#[export] Instance ref_pflag : PFlag := {
  pf_Float32 := ref_float32; pf_Int32 := ref_number; pf_Duration := ref_duration; pf_Bool := ref_bool;
  fs_Parse := @ref_Parse; is_ErrHelp err := bool_decide (err = ErrHelp);
  FlagUsagesWrapped O flags cols := foldr (λ f s, "--" +:+ fl_Name f +:+ " " +:+ fl_Usage f +:+ nl +:+ s) "" flags;
}.

Lemma split_setting_ok name text : plain_name name = true → split_setting (setting (name, text)) = Some (name, text).
Proof.
  unfold plain_name. intros [[[H _]%andb_true_iff _]%andb_true_iff _]%andb_true_iff. apply negb_true_iff in H.
  unfold split_setting, setting. simpl fst. simpl snd.
  change ("=" +:+ text) with (String "=" text). rewrite <-(string_app_assoc "--").
  rewrite (index_char_app 61 "="%char) by (done || (rewrite has_char_app; simpl; by rewrite H)).
  simpl. f_equal. f_equal.
  - rewrite Nat.sub_0_r. apply substring_prefix.
  - assert (Hs : ∀ a, slice_from (S (String.length a)) (a +:+ String "=" text) = text).
    { intros a. change (String "=" text) with ("=" +:+ text). rewrite <-string_app_assoc.
      replace (S (String.length a)) with (String.length (a +:+ "=")) by (rewrite string_length_app; simpl; lia).
      apply slice_from_app. }
    apply (Hs ("--" +:+ name)).
Qed.
(* ===== verification/AppSpec.v ===== *)
(** * Options and start-up: properties

    Which addresses the options accept, and that validated options start an agent
    whose loop can run. *)

From Stdlib Require Import Ascii SpecFloat.
From S2P Require Import Prelude GoNet GoStrings KubeTypes Api Trackers Netlink Proxier SyncLoop Options App Reference.

(** ** Addresses *)

Lemma starts_with_none n s : has_char n s = false → starts_with n s = false.
Proof. destruct s; [done|]. by intros [? _]%orb_false_iff. Qed.

(** A host without colons or brackets, a port without either. *)
Lemma SplitHostPort_join host port :
  has_char 58 host = false → has_char 91 host = false → has_char 93 host = false →
  has_char 58 port = false → has_char 91 port = false → has_char 93 port = false → host ≠ "" →
  SplitHostPort (host +:+ ":" +:+ port) = Ok (host, port).
Proof.
  intros H1 H2 H3 H4 H5 H6 Hne. unfold SplitHostPort. change (":" +:+ port) with (String ":" port).
  rewrite (last_index_char_app 58 ":"%char) by done.
  assert (Hst : starts_with 91 (host +:+ String ":" port) = false).
  { destruct host as [|c host]; [done|]. simpl in H2 |- *. by apply orb_false_iff in H2 as [? _]. }
  rewrite Hst. unfold slice_to. rewrite substring_prefix, H1. simpl.
  assert (Hall : slice_from 0 (host +:+ String ":" port) = host +:+ String ":" port) by apply (slice_from_app "").
  rewrite Hall, !has_char_app, H2, H3. cbn [has_char]. change (is_char 91 ":") with false. change (is_char 93 ":") with false.
  rewrite H5, H6. simpl. f_equal. f_equal.
  assert (Hp : host +:+ String ":" port = (host +:+ ":") +:+ port) by (by rewrite string_app_assoc).
  assert (Hl : S (String.length host) = String.length (host +:+ ":")) by (rewrite string_length_app; simpl; lia).
  rewrite Hp, Hl. apply slice_from_app.
Qed.

Lemma ParseUint16_range s n : ParseUint16 s = Ok n → n < 2 ^ 16.
Proof.
  unfold ParseUint16. destruct s as [|c s]; [done|]. destruct (digits_val (String c s) 0) as [v|]; [|done].
  destruct (v <? 2 ^ 16) eqn:E; [|done]. intros [= <-]. lia.
Qed.

Lemma pretty_nonempty z : 0 ≤ z → pretty z ≠ "".
Proof. intros Hz H. apply digits_val_pretty in Hz as Hd. rewrite H in Hd. simpl in Hd. injection Hd as <-. discriminate. Qed.

Lemma ParseUint16_pretty n : 0 ≤ n < 2 ^ 16 → ParseUint16 (pretty n) = Ok n.
Proof.
  intros Hn. pose proof (digits_val_pretty n) as Hd. pose proof (pretty_nonempty n) as Hne. unfold ParseUint16.
  destruct (pretty n) as [|c s]; [by destruct Hne; [lia|]|]. rewrite Hd by lia.
  assert (n <? 2 ^ 16 = true) as -> by lia. done.
Qed.

(** C38. An address the options accept names an IPv4 host
    and a 16-bit port; and every IPv4 address printed with any 16-bit port is
    accepted. *)
Theorem ValidateIPv4HostPort_spec :
  (∀ addr, ValidateIPv4HostPort addr = Ok tt →
     ∃ host port ip n, SplitHostPort addr = Ok (host, port) ∧ ParseIPv4 host = Some ip ∧ wf4 ip ∧
       ParseUint16 port = Ok n ∧ n < 2 ^ 16) ∧
  ∀ ip n, wf4 ip → 0 ≤ n < 2 ^ 16 → ValidateIPv4HostPort (JoinHostPort (dotted ip) (Itoa n)) = Ok tt.
Proof.
  split.
  - intros addr. unfold ValidateIPv4HostPort. intros ([host port] & Hsplit & H)%result_bind_ok.
    case_decide; [done|]. case_decide; [done|]. destruct (ParseUint16 port) as [n|] eqn:Hport; [|done].
    case_match; [done|]. destruct (ParseIP host) as [ip|] eqn:Hip; [|done]. destruct (To4 ip) as [ip4|] eqn:H4; [|done].
    assert (Hv4 : ParseIPv4 host = Some ip4) by (unfold ParseIPv4; by rewrite Hip).
    exists host, port, ip4, n. split_and!; try done; [by eapply ParseIPv4_wf4|by eapply ParseUint16_range].
  - intros ip n Hip Hn. unfold JoinHostPort, Itoa. rewrite has_char_dotted by lia.
    pose proof (dotted_nonempty ip Hip) as Hne.
    unfold ValidateIPv4HostPort. rewrite SplitHostPort_join; try (by apply has_char_dotted; lia);
      try (by apply has_char_pretty; lia); [|done]. simpl.
    rewrite decide_False by done. rewrite decide_False by (apply pretty_nonempty; lia).
    rewrite ParseUint16_pretty by done. rewrite ParseIP_dotted, To4_v4in6 by done.
    assert (Hno : ∀ s, has_char 58 s = true → dotted ip ≠ s).
    { intros s Hs <-. by rewrite has_char_dotted in Hs. }
    by rewrite !bool_decide_false by (apply Hno; reflexivity).
Qed.

(** ** Start-up *)

(** Both programs' defaults are valid. *)
Example defaults_valid : agent_Validate NewAgentOptions = Ok tt ∧ controller_Validate NewControllerOptions = Ok tt.
Proof. split; vm_compute; reflexivity. Qed.

Lemma wrap_err_ok prefix r : wrap_err prefix r = Ok tt → r = Ok tt.
Proof. by destruct r as [[]|e]. Qed.

(** The servers of validated options. *)
Lemma validated_servers healthz metrics qps burst mux :
  validate_common healthz metrics qps burst = Ok tt →
  let servers := http_servers healthz metrics mux in
  StartHTTPServer healthz HealthzHandler ∈ servers ∧
  ∀ s, s ∈ servers → ValidateIPv4HostPort (hs_Addr s) = Ok tt.
Proof.
  unfold validate_common. intros ([] & Hh%wrap_err_ok & H)%result_bind_ok.
  apply result_bind_ok in H as ([] & Hm & _). unfold http_servers.
  rewrite decide_True by (intros ->; discriminate). split; [by left|]. intros s [->|Hs]%list.elem_of_cons; [done|].
  case_decide as Hme; [by apply elem_of_nil in Hs|]. apply list_elem_of_singleton in Hs as ->.
  rewrite decide_True in Hm by done. by apply wrap_err_ok in Hm.
Qed.

(** C35. An agent started on validated options, whose client
    configuration and clients can be built, starts: its proxier is built, its loop's ticker gets a positive
    period, its health server is started, on an IPv4 address and port as every
    server is, and the two callbacks run before the loop make it ready. *)
Theorem agent_starts env o restConfig :
  agent_Validate o = Ok tt →
  Build (ae_load env) (agent_clientConfig o) (ao_Master o) (ae_InClusterConfig env) = Ok restConfig →
  ae_client env restConfig = Ok tt → ae_gatewayClient env restConfig = Ok tt →
  ∃ p servers, agent_start env o = Ok (p, servers) ∧
    ticker_ok p = true ∧ 0 ≤ minSyncPeriod p ∧ tableName p = ao_NFTablesTableName o ∧ tableName p ≠ "" ∧
    StartHTTPServer (ao_HealthzBindAddress o) HealthzHandler ∈ servers ∧
    (∀ s, s ∈ servers → ValidateIPv4HostPort (hs_Addr s) = Ok tt) ∧
    Ready p = false ∧ Ready (agent_synced p) = true.
Proof.
  intros Hv Hb Hc Hg. unfold agent_Validate in Hv. case_decide as Ht; [done|].
  destruct (ao_ConfigSyncPeriod o <=? 0); [done|]. destruct (ao_NFTablesSyncPeriod o <=? 0) eqn:Hp; [done|].
  destruct (ao_NFTablesMinSyncPeriod o <? 0) eqn:Hm; [done|].
  unfold agent_start, NewProxier, proxier_options. rewrite Hb. simpl. rewrite Hc, Hg. simpl.
  rewrite decide_False by done. simpl. do 2 eexists. split; [done|]. unfold ticker_ok. simpl.
  destruct (validated_servers _ _ _ _ [("/metrics", None); ("/proxyMode", Some "nftables")] Hv) as [Hh Hall].
  split_and!; try done; lia.
Qed.

(** ** Worked example *)

Definition demo_config : rest_Config := mkRestConfig "https://10.96.0.1" "" "" float32_zero 0.
Definition demo_env : agent_env := mkAgentEnv (λ _ _, Ok demo_config) (Ok demo_config) (λ _, Ok tt) (λ _, Ok tt).

Lemma agent_starts_witness :
  ∃ p servers, agent_start demo_env NewAgentOptions = Ok (p, servers) ∧ ticker_ok p = true.
Proof.
  destruct (agent_starts demo_env NewAgentOptions
    (with_client_options demo_config (agent_clientConfig NewAgentOptions))) as (p & servers & H & Ht & _).
  - vm_compute. reflexivity.
  - reflexivity.
  - reflexivity.
  - reflexivity.
  - exists p, servers. split; [exact H|exact Ht].
Defined.
(** C33. For a controller whose start-up succeeded, and
    whatever the interleaving of its goroutines, [Run] returns nil only after a signal, and an error only if a
    server failed with that error, or if the controller gave up waiting for its
    caches, which takes a signal.  Conversely, until it returns it can end in nil
    in one step once there has been a signal, and in an error within two once a
    server has failed: no error is lost or stuck.  The health endpoint answers
    200 exactly once the caches have synced. *)
Theorem controller_process_exits env o p0 tr p :
  controller_init env o = Ok p0 → reaches step p0 tr p →
  match cp_main p with
  | Some (Ok _) => CSignal ∈ tr
  | Some (Err e) => server_failed is_closed (server_acts tr) e ∨ gave_up tr e
  | None =>
      (CSignal ∈ tr → can_end step cp_main 1 p (Ok tt)) ∧
      ∀ e, server_failed is_closed (server_acts tr) e → ∃ e', can_end step cp_main 2 p (Err e')
  end ∧
  (controller_healthz p = (200, "ok") ↔ CSync true ∈ tr).
Proof.
  intros Hi Hr. pose proof (controller_reaches_inv _ _ _ _ _ Hi Hr) as Hinv. split.
  - destruct (cp_main p) as [r|] eqn:Hm; [pose proof (ci_main _ _ Hinv) as H; by rewrite Hm in H|].
    pose proof (ci_shared _ _ Hinv Hm) as Hok. split.
    + intros Hd%(ci_done _ _ Hinv Hm). eapply (can_end_one _ _ _ _ CMainDone); [done| |].
      * unfold controller_process_step. by rewrite Hm, Hd.
      * done.
    + intros e Hf. destruct (errCh (cp_shared p)) as [|e' errs] eqn:He.
      * destruct (so_failed _ _ _ _ Hok e Hf) as [?|Hrep]; [done|].
        destruct (reporting_sends is_closed (cp_shared p) He Hrep) as (i & e' & w & Hs & Hw). exists e'.
        eapply (can_end_two _ _ _ (CServer (AfterServe i)) (with_shared w p) CMainError).
        { unfold controller_process_step. by rewrite Hm, Hs. }
        { unfold controller_process_step. simpl. by rewrite Hm, Hw. }
        done.
      * exists e'. eapply (can_end_one _ _ _ _ CMainError); [lia| |].
        { unfold controller_process_step. by rewrite Hm, He. }
        done.
  - rewrite <-(ci_ready _ _ Hinv). unfold controller_healthz, healthz. by destruct (Controller_Ready _).
Qed.
End controller.

(** ** The agent *)

Section agent.
Implicit Types (tr : list agent_action) (p : agent_process).
Abbreviation step := (agent_process_step is_closed).

Definition agent_server_acts tr : list server_action :=
  omap (λ a, match a with AServer a => Some a | _ => None end) tr.

Lemma agent_server_acts_app tr a : (∀ x, a ≠ AServer x) → agent_server_acts (tr ++ [a]) = agent_server_acts tr.
Proof.
  intros Ha. unfold agent_server_acts. rewrite list.omap_app. simpl.
  destruct a; rewrite ?app_nil_r; try done. by destruct (Ha a).
Qed.

Lemma agent_server_acts_server tr a : agent_server_acts (tr ++ [AServer a]) = agent_server_acts tr ++ [a].
Proof. unfold agent_server_acts. by rewrite list.omap_app. Qed.

(** [Run] has not returned. *)
Definition agent_live p : Prop := match ap_main p with AgentReturned _ => False | _ => True end.

(** What [Run] may return after [tr]. *)
Definition agent_result tr (r : result unit) : Prop :=
  match r with
  | Ok _ => ASignal ∈ tr
  | Err e =>
      (server_failed is_closed (agent_server_acts tr) e ∧ ASync true ∈ tr) ∨
      (e = agent_no_sync ∧ ASignal ∈ tr ∧ ASync true ∉ tr)
  end.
——
- Exercise goal -
The answer must be every line from the entries above that holds the string "whose".

- Response to this task -
    whose loop can run. *)
(** C35. An agent started on validated options, whose client
(** C33. For a controller whose start-up succeeded, and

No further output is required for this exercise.